**WORK REQUIRED**
Beginning at the line that contains "Lemma insert_entries c", transcribe every line up to the last one in the material below. Include no other lines.

*** SOURCE INFORMATION ***

(** X7. Whatever was stored before and whatever is passed, after the
    [opacity] setter the stored opacity is NaN or lies in [[0,1]]. *)
Theorem opacity_setter_range (value : number) (this : Shape) :
  opacity_ok (opacity (set_opacity value this)) = true.
Proof.
  unfold set_opacity, strict_neq, opacity.
  destruct (strict_eq (_opacity this) (Math_min [one; Math_max [zero; value]])) eqn:E;
    cbn [negb].
  - destruct (strict_eq_cases _ _ E) as [->|(Ht & _ & Hn & _)].
    + apply opacity_ok_clamp.
    + apply opacity_ok_zero_like; assumption.
  - apply opacity_ok_clamp.
Qed.


(** ** The reset operations, composed *)

Lemma mem_In (k : Property) (ks : list Property) : mem k ks = true <-> In k ks.
Proof.
  unfold mem. rewrite existsb_exists. split.
  - intros (a & Ha & E). apply Property_eqb_eq in E. subst a. exact Ha.
  - intros H. exists k. split; [exact H|apply Property_eqb_refl].
Qed.

Lemma existsb_same_members (f : Property -> bool) (ks ks' : list Property) :
  (forall k, mem k ks = mem k ks') -> existsb f ks = existsb f ks'.
Proof.
  intros H. apply eq_iff_eq_true. rewrite !existsb_exists.
  split; intros (a & Ha & Hf); exists a; (split; [|exact Hf]);
    apply mem_In; [rewrite <- H | rewrite H]; apply mem_In; exact Ha.
Qed.

Lemma fold_left_filter {A B : Type} (c : B -> bool) (f : A -> B -> A)
    (l : list B) (a : A) :
  fold_left (fun a b => if c b then f a b else a) l a = fold_left f (filter c l) a.
Proof.
  revert a. induction l as [|b l IH]; intros a; [reflexivity|].
  cbn [fold_left filter]. destruct (c b); cbn [fold_left]; apply IH.
Qed.

Lemma fold_left_fixed {A B : Type} (f : A -> B -> A) (l : list B) (a : A) :
  (forall b, f a b = a) -> fold_left f l a = a.
Proof.
  intros H. induction l as [|b l IH]; [reflexivity|].
  cbn [fold_left]. rewrite H. exact IH.
Qed.

Lemma fold_left_invariant {A B : Type} (P : A -> Prop) (f : A -> B -> A)
    (l : list B) (a : A) :
  (forall a b, P a -> P (f a b)) -> P a -> P (fold_left f l a).
Proof.
  intros H. revert a. induction l as [|b l IH]; intros a Ha; [exact Ha|].
  cbn [fold_left]. apply IH. apply H. exact Ha.
Qed.

(** The loop the reset operations share, over the names [keys]. *)
Section ResetLaws.

Variable h : Heap.
Variable styles : StyleObject.

Let loop (keys : list Property) (this : Shape) : Shape :=
  fold_left (fun this key => match get styles key with
                             | Some e => assign h e this
                             | None => this
                             end) keys this.

(** The result depends on the set of names visited only, not on their order
    or on repetitions. *)
Lemma loop_keys (keys keys' : list Property) (this : Shape) :
  (forall k, mem k keys = mem k keys') -> loop keys this = loop keys' this.
Proof.
  intros H. unfold loop. apply Shape_ext.
  - intros k. rewrite !(restore_read h (get styles) (get_property styles)), H.
    reflexivity.
  - rewrite !(restore_dirty h (get styles) (get_property styles)).
    f_equal. apply existsb_same_members. exact H.
Qed.
(** X1. In every state a sequence of operations reaches from a constructor,
    the keys along the list are pairwise distinct, [has(k)] answers true
    exactly for the keys of the list, the value stored for a key is the data
    of its entry, and every element the index holds is a node of the list
    carrying that key (none is null or dangling). *)
Theorem reachable_bijection c0 ops c :
  constructed c0 → run ops c0 = Ret (tt, c) →
  NoDup (key <$> entries c) ∧
  (∀ k, has k c = Ret (true, c) ↔ k ∈ key <$> entries c) ∧
  (∀ k v, stored c k = Some v ↔ mkPair k v ∈ entries c) ∧
  (∀ k e, _map c !! k = Some e →
          ∃ v, List_get e (_list c) = Some (mkPair k v)).
Proof.
  intros Hc0 Hrun.
  destruct (run_wf ops c0 c (constructed_wf c0 Hc0) Hrun) as [Hc _].
  split_and!.
  - by apply consistent_keys_NoDup.
  - intros k. rewrite has_true_iff. by apply consistent_has_key.
  - intros k v. by apply consistent_stored_iff.
  - intros k e Hk. apply (consistent_index c Hc) in Hk as (a & v & -> & Hin).
    exists v. cbn [List_get].
    by apply (node_at_Some _ _ _ (consistent_addr c Hc)).
Qed.

(** ** insert and what it does to the entries *)

Lemma insert_entries c k v :
  consistent c →
  ∃ c', insert k v c = Ret (Some (fresh_addr (_list c)), c') ∧
        consistent c' ∧ capacity c' = capacity c ∧
        entries c' =
          take (N.to_nat (capacity c))
            (mkPair k v :: filter (λ p, key p ≠ k) (entries c)).
Proof.
  intros Hc. destruct (insert_spec c k v Hc) as (c' & Hrun & Hc' & Hl & Hcap).
  exists c'. split_and!; try done.
  unfold entries. by rewrite Hl, fmap_take, fmap_cons, without_entries.
Qed.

*** End of SOURCE INFORMATION ***

**TASK ANSWER**
Lemma insert_entries c k v :
  consistent c →
  ∃ c', insert k v c = Ret (Some (fresh_addr (_list c)), c') ∧
        consistent c' ∧ capacity c' = capacity c ∧
        entries c' =
          take (N.to_nat (capacity c))
            (mkPair k v :: filter (λ p, key p ≠ k) (entries c)).
Proof.
  intros Hc. destruct (insert_spec c k v Hc) as (c' & Hrun & Hc' & Hl & Hcap).
  exists c'. split_and!; try done.
  unfold entries. by rewrite Hl, fmap_take, fmap_cons, without_entries.
Qed.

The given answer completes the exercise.